» **INFORMATION PROVIDED**:

(* ===== verification/Anchor.v ===== *)
(** * Anchor backends ([engine/internal/chainadapter])

    The router, and the Ethereum, Solana and Cosmos simulators with their
    deterministic transaction hashes; SHA-256, SHA-512 and base 58 are computed.
    Other adapters (the Casper submitter) are given by their operations. *)

From S2P Require Import Prelude GoLib Json JsonFacts Sha256 Sha512 BigInt.

Local Open Scope Z_scope.

(** ** Data ([chain.go]) *)

Record AnchorRequest := {
  ProofID : string; ProofHash : string; MerkleRoot : string; VKHash : string; Verdict : string; ModelID : string; Timestamp : time }.

Inductive TrustLabel := LabelReal | LabelOnChain | LabelSimulation.
#[export] Instance TrustLabel_eq_decision : EqDecision TrustLabel.
Proof. solve_decision. Defined.

Record AnchorReceipt := { RChainID : string; TxHash : string; AnchoredAt : time; RLabel : TrustLabel }.

(** The [Adapter] interface. *)
Record Adapter := { ChainID : string; Label : TrustLabel; Anchor : AnchorRequest → result string AnchorReceipt }.

(** ** Router *)

Record Router := { adapters : gmap string Adapter; def : string }.

Definition NewRouter (defaultChain : string) : Router := {| adapters := ∅; def := defaultChain |}.

Definition Register (r : Router) (a : Adapter) : Router := {| adapters := <[ChainID a := a]> (adapters r); def := def r |}.

Definition Get (r : Router) (id : string) : result string Adapter :=
  let id := if bool_decide (id = ""%string) then def r else id in
  match adapters r !! id with
  | None => Err ("chainadapter: no adapter for " +:+ quote id +:+ " (default=" +:+ quote (def r) +:+ ")")%string
  | Some a => Ok a
  end.

Definition AnchorOn (r : Router) (chainID : string) (req : AnchorRequest) : result string AnchorReceipt :=
  let! a := Get r chainID in Anchor a req.
(* ===== verification/PgStore.v ===== *)
(** * The PostgreSQL store ([engine/internal/store/pg.go])

    Every statement the store sends, as a transition of the tables its schema
    declares: keys, NOT NULL columns, the columns an ON CONFLICT clause updates,
    WHERE guards and affected rows. A table is a finite map by its primary key.
    [up] says whether the server accepts the statement for every reason that the
    schema does not decide: it is reachable and the values suit the column types.
    How lib/pq sends a Go slice is a class with its documented laws. *)

From S2P Require Import Prelude GoLib Sha256 Merkle Engine.

Local Open Scope Z_scope.

Inductive PgError :=
| Refused
| NotNullViolation (column : string)
| UniqueViolation (key : string)
| ErrNoRows
| NoRowAffected (key : string).

(** [pq.StringArray(l).Value()]: a nil slice ([None]) is NULL ([None]). *)
Class PqDriver := {
  array_value : option (list string) → option (list string);
  array_value_nil : array_value None = None;
  array_value_some l : array_value (Some l) = Some l;
}.

(** A slice that only [append] fills is nil while it is empty. *)
Definition appended (l : list string) : option (list string) :=
  match l with [] => None | _ :: _ => Some l end.

(** ** Rows *)

Record ProofRow := {
  r_id : string; r_agent : string; r_proof_hash : string; r_input_hash : string; r_output_hash : string;
  r_model_hash : string; r_merkle_root : string; r_merkle_path : list string; r_leaf_index : Z; r_created_at : Z;
  r_valid : bool; r_revoked : bool; r_use_case : string; r_public_key : string; r_deploy_hash : string;
  r_generation_ms : Z; r_mode : string;
}.

Record KYCRow := { k_proof_id : string; k_whitelisted : bool; k_granted_at : Z }.
Record KYCEntry := { EUser : string; EProofID : string }.

(** The metadata column holds a JSON object of strings. *)
Record ModelEntry := {
  EModelID : string; EModelHash : string; EVerifierContract : string; EMetadata : gmap string string;
  ERegisteredAt : Z; EDeployHash : string;
}.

» **WHAT THIS TASK INVOLVES**:
Your answer should be the exact lines above from the one with "Other adapters (the" through the one with "(* ===== verification/PgStore.v ===== *)", both included, and nothing besides.

» **COMPLETED EXERCISE**:
    Other adapters (the Casper submitter) are given by their operations. *)

From S2P Require Import Prelude GoLib Json JsonFacts Sha256 Sha512 BigInt.

Local Open Scope Z_scope.

(** ** Data ([chain.go]) *)

Record AnchorRequest := {
  ProofID : string; ProofHash : string; MerkleRoot : string; VKHash : string; Verdict : string; ModelID : string; Timestamp : time }.

Inductive TrustLabel := LabelReal | LabelOnChain | LabelSimulation.
#[export] Instance TrustLabel_eq_decision : EqDecision TrustLabel.
Proof. solve_decision. Defined.

Record AnchorReceipt := { RChainID : string; TxHash : string; AnchoredAt : time; RLabel : TrustLabel }.

(** The [Adapter] interface. *)
Record Adapter := { ChainID : string; Label : TrustLabel; Anchor : AnchorRequest → result string AnchorReceipt }.

(** ** Router *)

Record Router := { adapters : gmap string Adapter; def : string }.

Definition NewRouter (defaultChain : string) : Router := {| adapters := ∅; def := defaultChain |}.

Definition Register (r : Router) (a : Adapter) : Router := {| adapters := <[ChainID a := a]> (adapters r); def := def r |}.

Definition Get (r : Router) (id : string) : result string Adapter :=
  let id := if bool_decide (id = ""%string) then def r else id in
  match adapters r !! id with
  | None => Err ("chainadapter: no adapter for " +:+ quote id +:+ " (default=" +:+ quote (def r) +:+ ")")%string
  | Some a => Ok a
  end.

Definition AnchorOn (r : Router) (chainID : string) (req : AnchorRequest) : result string AnchorReceipt :=
  let! a := Get r chainID in Anchor a req.
(* ===== verification/PgStore.v ===== *)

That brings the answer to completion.